A method for simultaneous targeted mutagenesis of all nuclear rDNA repeats in Saccharomyces cerevisiae using CRISPR-Cas9

Abstract

AbstractSaccharomyces cerevisiae has been the prime model to study the assembly and functionality of eukaryotic ribosomes. Within that vast landscape, the specific problem of mutagenizing all 150 nuclear rRNA genes was bypassed using strains whose chromosomal copies had been deleted and substituted by plasmid-borne rDNA. Work with these strains has produced important insights, but nucleolar structure is altered and such yeast-specific approaches are elaborate and not transferable to most other eukaryotes. We describe here a simple CRISPR-Cas9 based method to place targeted mutations in all 150 chromosomal rDNA repeats in yeast. The procedure per se is not expected to alter the nucleolus and is potentially applicable also to other eukaryotes. Yeast was transformed with a plasmid bearing the genes for Cas9 and for the guide RNA, engineered to target a site in the SSU region.
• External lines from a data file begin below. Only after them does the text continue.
Definition accept_body (now : nat -> string) (r : EffectRequest) : Tx ledger accept_result :=
  do! row := db_get authority in
  do! a := db_lift row in
  do! existing := db_get (existing_request r) in
  match existing with
  | Some old => db_ret (replayed r old)
  | None =>
      let reject reason := db_ret (mkAccept false reason "REJECTED" false None "" "") in
      if negb (String.eqb (a_producer_id a) (producer_id r)) then reject "PRODUCER_NOT_ACTIVE" else
      if negb (a_generation a =? producer_generation r) then reject "PRODUCER_GENERATION_MISMATCH" else
      do! logical := db_lift (request_logical_id r) in
      do! exact := db_lift (request_scope_id r) in
      do! covering := db_get (existing_fence logical exact) in
      match covering with
      | Some kv =>
          db_ret (blocked_by (if String.eqb (fst kv) exact then "EFFECT_SCOPE_ALREADY_CLAIMED"
                              else "LOGICAL_GENERATION_PID_INVARIANT_BROKEN") kv)
      | None =>
          do! pending := db_get unresolved_rows in
          match pending with
          | kv :: _ => db_ret (blocked_by "TARGET_EFFECT_UNRESOLVED" kv)
          | [] => admit_request now r logical exact
          end
      end
  end.
Definition accept now r : ledger -> res accept_result * ledger := transaction (accept_body now r).

(** ** Transitions *)
Definition moved (state : string) (result : option pyval) (at_ : string) (p : progress) : progress :=
  if String.eqb state "EXECUTION_STARTED" then mkProgress state result (Some at_) (p_finished_at p)
  else mkProgress state result (p_started_at p) (Some at_).

(** [scope_state or state] and [coalesce(?, result_json)] on the fence of an owner. *)
Definition move_fence (now : nat -> string) (id state : string) (scope_state : option string) (result : option pyval)
    (f : fence_row) : fence_row :=
  if String.eqb (f_owner f) id
  then set_fence (match scope_state with Some s => if String.eqb s "" then state else s | None => state end)
         (f_boundary f) (f_attempts f) (match result with Some v => Some v | None => f_result f end) (now 2%nat) f
  else f.

Definition transition_body (now : nat -> string) (id expected state : string) (result : option pyval)
    (scope_state : option string) : Tx ledger bool :=
  do! y := db_get (fun s => typed_effect_requests s !! id) in
  do! g := db_get (fun s => effect_requests s !! id) in
  let typed := match y with Some y => if String.eqb (y_state y) expected then Some y else None | None => None end in
  let legacy := match g with Some g => if String.eqb (g_state g) expected then Some g else None | None => None end in
  let move := db_mod (fun s => set_fences (move_fence now id state scope_state result <$> effect_scope_fences s) s) in
  match typed, legacy with
  | Some y, _ =>
      run! db_mod (fun s => set_typed (<[id := set_progress (moved state result (now 0%nat) (y_progress y)) y]> (typed_effect_requests s)) s) then
      run! move then db_ret true
  | None, Some g =>
      run! db_mod (fun s => set_legacy (<[id := set_legacy_progress (moved state result (now 1%nat) (g_progress g)) g]> (effect_requests s)) s) then
      run! move then db_ret true
  | None, None => db_ret false
  end.
Definition transition now id expected state result scope_state : ledger -> res bool * ledger :=
  transaction (transition_body now id expected state result scope_state).

Definition reservable (id : string) (f : fence_row) : bool :=
  String.eqb (f_owner f) id && String.eqb (f_state f) "EXECUTION_STARTED" && negb (f_boundary f) && (f_attempts f =? 0).
Definition reserve (now : nat -> string) (id : string) (f : fence_row) : fence_row :=
  if reservable id f then set_fence "EFFECT_BOUNDARY_REACHED" true 1 (f_result f) (now 0%nat) f else f.

Definition mark_body (now : nat -> string) (id : string) : Tx ledger bool :=
  do! n := db_get (fun s => count (fun kv => reservable id (snd kv)) (map_to_list (effect_scope_fences s))) in
  run! db_mod (fun s => set_fences (reserve now id <$> effect_scope_fences s) s) then
  db_ret (n =? 1).
Definition mark_effect_boundary now id : ledger -> res bool * ledger := transaction (mark_body now id).

(** ** Conclusions *)
Record conclusion : Type := mkConclusion {
  cn_replay : bool; cn_reconciliation_id : string; cn_scope : string; cn_resolution : string; cn_digest : string }.

Definition unless {A} (b : bool) (reason : string) (k : Tx ledger A) : Tx ledger A :=
  if b then db_raise (EValue reason) else k.

(** [int(evidence.get("physical_effect_count", -1))] *)
Definition effect_count (evidence : dict) : res Z := py_int (dget evidence "physical_effect_count" (VInt (-1))).

(** The count the resolution asks for; the evidence is read only then. *)
Definition check_count (resolution : string) (evidence : dict) : res unit :=
  if String.eqb resolution "NO_EFFECT_PROVEN" then
    let! n := effect_count evidence in require (n =? 0) "NO_EFFECT_PROVEN requires physical_effect_count=0 evidence"
  else if String.eqb resolution "EFFECT_OBSERVED" then
    let! n := effect_count evidence in require (n =? 1) "EFFECT_OBSERVED requires physical_effect_count=1 evidence"
  else Ok tt.

Definition alter_fence (g : fence_row -> fence_row) (id : string) : Tx ledger unit :=
  db_mod (fun s => set_fences (alter g id (effect_scope_fences s)) s).

Definition conclude (now : nat -> string) (resolution : string) (evidence : dict) (id : string) : Tx ledger unit :=
  if String.eqb resolution "EFFECT_OBSERVED"
  then alter_fence (set_fence "RECONCILED_EFFECT_OBSERVED" true 1 (Some (VDict evidence)) (now 1%nat)) id
  else if String.eqb resolution "NO_EFFECT_PROVEN"
  then alter_fence (set_fence "RELEASED_NO_EFFECT" false 0 (Some (VDict evidence)) (now 1%nat)) id
  else db_ret tt.

Definition differs (given : option string) (s : string) : bool :=
  match given with Some g => negb (String.eqb s g) | None => false end.

Definition reconciliation_body (now : nat -> string) (rid scope_id resolution : string) (evidence : dict)
    (owner owner_digest : option string) : Tx ledger conclusion :=
  let sha := json_sha256 (VDict evidence) in
  do! existing := db_get (fun s => effect_reconciliations s !! rid) in
  match existing with
  | Some n =>
      unless (negb (String.eqb (n_scope n) scope_id && String.eqb (n_resolution n) resolution && String.eqb (n_digest n) sha))
        "RECONCILIATION_ID_CONFLICT"
        (db_ret (mkConclusion true rid scope_id resolution sha))
  | None =>
      do! fence := db_get (scope scope_id) in
      match fence with
      | None => db_raise (EValue "effect scope is not present")
      | Some f =>
          unless (differs owner (f_owner f)) "RECONCILIATION_OWNER_REQUEST_MISMATCH" (
          unless (differs owner_digest (f_owner_digest f)) "RECONCILIATION_OWNER_DIGEST_MISMATCH" (
          unless (listed ["EFFECT_OBSERVED"; "NO_EFFECT_PROVEN"] resolution && negb (listed UNRESOLVED (f_state f)))
            "RECONCILIATION_SCOPE_ALREADY_RESOLVED" (
          run! db_lift (check_count resolution evidence) then
          run! db_mod (fun s => set_reconciliations
                 (<[rid := mkReconciliation scope_id resolution (VDict evidence) sha (now 0%nat)]> (effect_reconciliations s)) s) then
          run! conclude now resolution evidence scope_id then
          db_ret (mkConclusion false rid scope_id resolution sha))))
      end
  end.
Definition record_reconciliation now rid scope_id resolution evidence owner owner_digest (s : ledger) : res conclusion * ledger :=
  if negb (listed ["EFFECT_OBSERVED"; "NO_EFFECT_PROVEN"; "REMAINS_UNKNOWN"] resolution)
  then (Err (EValue "unsupported effect reconciliation resolution"), s)
  else transaction (reconciliation_body now rid scope_id resolution evidence owner owner_digest) s.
Our mutagenesis plan included insertion of a spliceosomal intron in the normally intronless yeast nuclear rDNA. Despite the potential lethality of cutting all 150 rDNA repeats at the same time, yeast survived the Cas9 attack through inactivation of the cut sites either by point mutations or by inserting the intron, which was spliced out correctly from the rRNA transcript. In each mutant strain the same mutation was present in all rDNA repeats and was stably inherited even after removal of the Cas9 plasmid.